In order to confirm adherence to democratic values, GUAM has changed its official name. At the Kiev Summit on 23 May 2006, it was announced that the Organisation for Democracy and Economic Development – GUAM – would be created.
This conceptual and institutional evolution was preceded by the signing of the Yalta Charter establishing the GUAM organization in 2002. The Charter gave the organisation international legal personality and allowed for observer status in the United Nations General Assembly (December 2003).
Political issues
In an effort to move closer to the European Union and NATO (as stated at the Kiev meeting on 28 May 2005)5, GUAM countries are facing Russian mistrust, which in 2006 increased economic pressure on Georgia and Moldova, as well as on Ukraine. Trade wars have broken out, demonstrating the Russian government’s frustration with the rapprochement of GUAM states with the West. For example, it is worth mentioning the gas conflict of January 2006, which strongly discredited Russia. In addition, Moscow has used other means of economic pressure, such as banning the import of Georgian wines and mineral waters, Moldovan and Georgian agricultural production for “health reasons”.

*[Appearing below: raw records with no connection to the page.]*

(** [filepath.Rel]: [None] is the error result.  Both paths are cleaned;
    the common leading elements are skipped; every base element left costs
    one [..]; what is left of the target follows.  The server only calls it
    with rooted paths, where no [..] element survives cleaning. *)
Definition Rel (basepath targpath : string) : option string :=
  if Clean targpath =? Clean basepath then Some "."
  else if negb (Bool.eqb (rooted (Clean basepath)) (rooted (Clean targpath)))
  then None
  else
    match stripCommon (cleanedElems basepath) (cleanedElems targpath) with
    | (".." :: _, _) => None
    | (baseLeft, targLeft) =>
        Some (String.concat "/" (map (fun _ => "..") baseLeft ++ targLeft))
    end.

End Filepath.

Import Strings Filepath.


(** ** The file system: package [os]

    A tree of regular files and directories.  Every node carries its
    modification time and whether the server process may access it (read,
    write and search alike); a directory also carries the size [Stat]
    reports for it.  Directory entries are kept in the order [os.ReadDir]
    returns them, by name.  There are no symbolic links, and the working
    directory of the process is the root. *)

Unset Elimination Schemes.
Inductive Node : Type :=
| File (content : string) (modTime : Z) (access : bool)
| Dir (entries : list (string * Node)) (size : Z) (modTime : Z) (access : bool).
Set Elimination Schemes.

(** What [os.FileInfo] offers. *)
Record OsFileInfo : Type := mkInfo {
  Name : string;
  Size : Z;
  ModTime : Z;
  IsDir : bool
}.

Module Os.

Definition info (name : string) (n : Node) : OsFileInfo :=
  match n with
  | File content mt _ => mkInfo name (Z.of_nat (String.length content)) mt false
  | Dir _ sz mt _ => mkInfo name sz mt true
  end.

Fixpoint findEntry (name : string) (es : list (string * Node)) : option Node :=
  match es with
  | [] => None
  | (n, c) :: rest => if n =? name then Some c else findEntry name rest
  end.
(** * RegisterScreen: the initial-admin registration screen

    A shallow embedding of the React component [RegisterScreen]
    (register-screen.tsx).  The component state is a record, the two
    asynchronous functions ([loadStatus] and [onSubmit]) are programs in
    a small state / completion monad that also records the observable
    calls (toasts, router calls, network requests, state setters), and
    the JSX returned by the component is the function [render]. *)

From Stdlib Require Import Bool String List ZArith Lia.
Import ListNotations.
Local Open Scope string_scope.
Local Open Scope list_scope.

(** ** JavaScript values used by the component *)

(** What a [catch (e)] clause can receive: an [Error] instance (with its
    [message]) or any other value. *)
Inductive Thrown : Type :=
| ErrorObject (message : string)
| NonError.

(** [e instanceof Error ? e.message : fallback] *)
Definition errorMessage (e : Thrown) (fallback : string) : string :=
  match e with
  | ErrorObject m => m
  | NonError => fallback
  end.

(** Truthiness of a string: only the empty string is falsy. *)
Definition truthyString (s : string) : bool :=
  match s with
  | EmptyString => false
  | String _ _ => true
  end.

(** Truthiness of an optional boolean property ([undefined] is falsy). *)
Definition truthy (b : option bool) : bool :=
  match b with
  | Some true => true
  | Some false | None => false
  end.

(** [x || fallback] where [x : string | undefined]. *)
Definition orElse (x : option string) (fallback : string) : string :=
  match x with
  | Some s => if truthyString s then s else fallback
  | None => fallback
  end.

(** ** Data model *)

Module SetupStatus.

Record t : Type := mk {
  isInitialized : bool;
  tablesCreated : bool;
  adminExists : bool;
  setupStep : string;
  dbConfigured : option bool;
  connectionValid : option bool;
  error : option string
}.

End SetupStatus.

Record FormData : Type := mkFormData {
  fullName : string;
  email : string;
  password : string
}.

(** The five [useState] cells of the component. *)
Record State : Type := mkState {
  status : option SetupStatus.t;
  loadingStatus : bool;
  submitting : bool;
  error : option string;
  formData : FormData
}.
Lemma nearest_step_ok (blended : dict Q) (aid : string)
    (st : option root * option string) :
  has_all_dimensions blended -> known aid ->
  exists d,
    (let '(min_dist, nearest) := st in
     coords <- get_coordinates aid ;;
     s <- squared_gap blended coords ;;
     dist <- math_sqrt s ;;
     if below dist min_dist then Ok (Some dist, Some aid)
     else Ok (min_dist, nearest))
    = Ok (if below d (fst st) then (Some d, Some aid) else st).
Proof.
  intros Hb Ha. destruct st as [min_dist nearest].
  destruct (get_coordinates_known aid Ha) as [e [_ [_ Ec]]].
  rewrite Ec. simpl.
  destruct (squared_gap_ok blended (coordinates e) Hb
              (get_coordinates_has_all _ _ Ec)) as [s [Es Hs]].
  rewrite Es. simpl. rewrite (math_sqrt_ok s Hs). simpl.
  exists (Sqrt s). destruct (below (Sqrt s) min_dist); reflexivity.
Qed.

Lemma nearest_scan_ok (blended : dict Q) :
  has_all_dimensions blended ->
  exists d aid, nearest_scan blended = Ok (Some d, Some aid) /\ known aid.
Proof.
  intros Hb. unfold nearest_scan.
  set (P := fun st : option root * option string =>
              exists d aid, st = (Some d, Some aid) /\ known aid).
  enough (H : exists st,
             for_each (keys AUTHOR_CATALOG)
               (fun '(min_dist, nearest) aid =>
                  coords <- get_coordinates aid ;;
                  s <- squared_gap blended coords ;;
                  dist <- math_sqrt s ;;
                  if below dist min_dist then Ok (Some dist, Some aid)
                  else Ok (min_dist, nearest))
               (None, None) = Ok st /\ P st).
  { destruct H as [st [E [d [aid [-> Hk]]]]]. eauto. }
  assert (Hstep : forall st aid, In aid (keys AUTHOR_CATALOG) ->
            (st = (None, None) \/ P st) ->
            exists st',
              (let '(min_dist, nearest) := st in
               coords <- get_coordinates aid ;;
               s <- squared_gap blended coords ;;
               dist <- math_sqrt s ;;
               if below dist min_dist then Ok (Some dist, Some aid)
               else Ok (min_dist, nearest)) = Ok st' /\ P st').
  { intros st aid Ha Hst.
    destruct (nearest_step_ok blended aid st Hb Ha) as [d E].
    eexists. split; [exact E|].
    destruct Hst as [->|Hst]; simpl.
    - exists d, aid. auto.
    - destruct (below d (fst st)); [exists d, aid; auto | exact Hst]. }
  change (keys AUTHOR_CATALOG)
    with ("hemingway" :: tl (keys AUTHOR_CATALOG)).
  cbn [for_each].
  destruct (Hstep (None, None) "hemingway") as [st1 [E1 P1]];
    [now left | now left |].
  cbv beta iota in E1. rewrite E1. cbn [bind].
  apply (for_each_ok P); [exact P1|].
  intros st aid Ha Hst. destruct st as [m n].
  apply (Hstep (m, n) aid); [now right | now right].
Qed.
(** [get_recent_opportunities] *)
Definition get_recent_opportunities (c : SalesforceClient) (limit : Z)
  : Result (list Models.Opportunity) :=
  let query := get_recent_opportunities_document (str_of_Z limit) in
  result <- execute_query c query None ;;
  edges <- get_edges result "Opportunity" ;;
  items <- py_iter edges ;;
  mapM (fun edge =>
          opportunity_data <- py_getitem edge "node" ;;
          construct "Opportunity" (new_Opportunity w) opportunity_data)
       items.

(** [get_account] *)
Definition get_account (c : SalesforceClient) (account_id : string)
  : Result (option Models.Account) :=
  result <- execute_query c get_account_document
              (Some (PDict [kv "accountId" (PStr account_id)])) ;;
  edges <- get_edges result "Account" ;;
  if truthy edges then
    edge <- py_first edges ;;
    account_data <- py_getitem edge "node" ;;
    a <- construct "Account" (new_Account w) account_data ;;
    Ok (Some a)
  else Ok None.

(** [get_recent_accounts] *)
Definition get_recent_accounts (c : SalesforceClient) (limit : Z)
  : Result (list Models.Account) :=
  let query := get_recent_accounts_document (str_of_Z limit) in
  result <- execute_query c query None ;;
  edges <- get_edges result "Account" ;;
  items <- py_iter edges ;;
  mapM (fun edge =>
          account_data <- py_getitem edge "node" ;;
          construct "Account" (new_Account w) account_data)
       items.

(** [get_schema_info] *)
Definition get_schema_info (c : SalesforceClient) : Result pyval :=
  result <- execute_query c get_schema_info_document None ;;
  data <- py_get result "data" (PDict []) ;;
  uiapi <- py_get data "uiapi" (PDict []) ;;
  py_get uiapi "objectInfos" (PList []).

The political and, to a lesser extent, financial support for GUAM from the United States suggests to some Russian experts that there is a new policy of containment in Russia today. Containment was developed in the 1950s with the aim of encircling the USSR through a network of political-military or commercial alliances.

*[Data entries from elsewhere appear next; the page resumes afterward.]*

(** The digits and the channels of a color [#rrggbb]. *)
Lemma hex7_digits (hex : string) :
  is_hex7 hex = true ->
  exists v1 v2 v3 v4 v5 v6,
    parseInt16 (slice1 hex)
    = Some (16 * (16 * (16 * (16 * (16 * (16 * 0 + v1) + v2) + v3) + v4) + v5) + v6) /\
    css_rgb hex = Some (16 * v1 + v2, 16 * v3 + v4, 16 * v5 + v6) /\
    0 <= v1 < 16 /\ 0 <= v2 < 16 /\ 0 <= v3 < 16 /\
    0 <= v4 < 16 /\ 0 <= v5 < 16 /\ 0 <= v6 < 16.
Proof.
  unfold is_hex7. destruct hex as [| c0 digits]; [discriminate |].
  destruct (Ascii.eqb_spec c0 "#") as [-> | Hne].
  2:{ destruct c0 as [[] [] [] [] [] [] [] []]; try discriminate.
      now contradiction Hne. }
  intros H. apply andb_true_iff in H. destruct H as (Hlen & Hall).
  destruct digits as [| c1 [| c2 [| c3 [| c4 [| c5 [| c6 [| c7 rest]]]]]]];
    try discriminate.
  unfold all_hex in Hall. cbn [list_ascii_of_string forallb] in Hall.
  destruct (hex_digit c1) as [v1 |] eqn:E1; [| discriminate].
  destruct (hex_digit c2) as [v2 |] eqn:E2; [| discriminate].
  destruct (hex_digit c3) as [v3 |] eqn:E3; [| discriminate].
  destruct (hex_digit c4) as [v4 |] eqn:E4; [| discriminate].
  destruct (hex_digit c5) as [v5 |] eqn:E5; [| discriminate].
  destruct (hex_digit c6) as [v6 |] eqn:E6; [| discriminate].
  exists v1, v2, v3, v4, v5, v6.
  split.
  { cbn [slice1]. unfold parseInt16. rewrite E1.
    cbn [parse_hex_digits]. now rewrite E1, E2, E3, E4, E5, E6. }
  split.
  { unfold css_rgb. cbn [list_ascii_of_string map].
    now rewrite E1, E2, E3, E4, E5, E6. }
  repeat split; eapply hex_digit_range; eassumption.
Qed.

Lemma is_hex7_hex2 (r g b : Z) :
  0 <= r <= 255 -> 0 <= g <= 255 -> 0 <= b <= 255 ->
  is_hex7 (String "#" (hex2 r ++ hex2 g ++ hex2 b)) = true /\
  css_rgb (String "#" (hex2 r ++ hex2 g ++ hex2 b)) = Some (r, g, b).
Proof.
  intros Hr Hg Hb.
  assert (D : forall c, 0 <= c <= 255 -> 0 <= c / 16 < 16 /\ 0 <= c mod 16 < 16).
  { intros c Hc. split.
    - split; [apply Z.div_pos; lia | apply Z.div_lt_upper_bound; lia].
    - apply Z.mod_pos_bound. lia. }
  destruct (D r Hr) as (Hr1 & Hr0). destruct (D g Hg) as (Hg1 & Hg0).
  destruct (D b Hb) as (Hb1 & Hb0).
  unfold is_hex7, css_rgb, all_hex, hex2.
  cbn [String.append String.length list_ascii_of_string forallb map Nat.eqb].
  rewrite !hex_digit_char by assumption.
  split; [reflexivity |].
  pose proof (Z.div_mod r 16). pose proof (Z.div_mod g 16).
  pose proof (Z.div_mod b 16).
  do 2 f_equal; [f_equal |]; lia.
Qed.
(** ** Rows taken in another order *)

Lemma take_rows_lookup (t : list (list Z)) (p : list nat) (a i : nat) :
  p !! a = Some i -> i < length t -> take_rows t p !! a = t !! i.
Proof.
  intros Ha Hi. unfold take_rows. rewrite list_lookup_fmap, Ha. cbn.
  by destruct (lookup_lt_is_Some_2 t i Hi) as [r ->].
Qed.

Lemma length_take_rows (t : list (list Z)) (p : list nat) :
  length (take_rows t p) = length p.
Proof. unfold take_rows. apply length_fmap. Qed.

(** ** Properties of [identify_pareto] *)

(** Being dominated, with the self-comparison left out: a row never
    dominates itself, so comparing [i] with itself changes nothing. *)
Lemma dominated_other (t : list (list Z)) (i : nat) :
  dominated t i = true <->
  exists j sj si,
    j <> i /\ t !! j = Some sj /\ t !! i = Some si /\ Dominates sj si.
Proof.
  rewrite dominated_spec. split.
  - intros (j & sj & si & Hj & Hi & Hd). exists j, sj, si.
    apply dominates_spec in Hd. split; [|done].
    intros ->. simplify_eq. by apply Dominates_irrefl in Hd.
  - intros (j & sj & si & _ & Hj & Hi & Hd). exists j, sj, si.
    by rewrite dominates_spec.
Qed.

Lemma StronglySorted_lt_seq (s n : nat) : StronglySorted lt (seq s n).
Proof.
  revert s; induction n as [|n IH]; intros s; cbn [seq]; constructor; [done|].
  apply Forall_forall. intros k Hk%elem_of_seq. lia.
Qed.

Lemma StronglySorted_filter {A : Type} (R : relation A) (P : A -> Prop)
    `{!forall x, Decision (P x)} (l : list A) :
  StronglySorted R l -> StronglySorted R (filter P l).
Proof.
  induction 1 as [|x l _ IH Hx]; [constructor|].
  rewrite filter_cons. case_decide; [|done].
  constructor; [done|]. rewrite Forall_forall in Hx |- *.
  intros y [_ Hy]%list_elem_of_filter. by apply Hx.
Qed.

In this case, GUAM’s objectives seem to be to reduce energy dependence on Russia, not only for GUAM member states but also for the European Union. One of the projects concerns the construction of oil and gas pipelines bypassing Russia but linking the Caspian, Black Sea and Baltic Sea regions. Georgia had proposed in April 1999 to create a peacekeeping force with the other GUAM members to protect hydrocarbon pipelines6, but this project was not implemented.
GUAM has produced few or no concrete achievements, limited by the lack of specific common means and objectives. In May 2006, Azerbaijani political scientist Zardust Alizade still expressed doubts about the alliance’s development prospects and the achievement of practical results.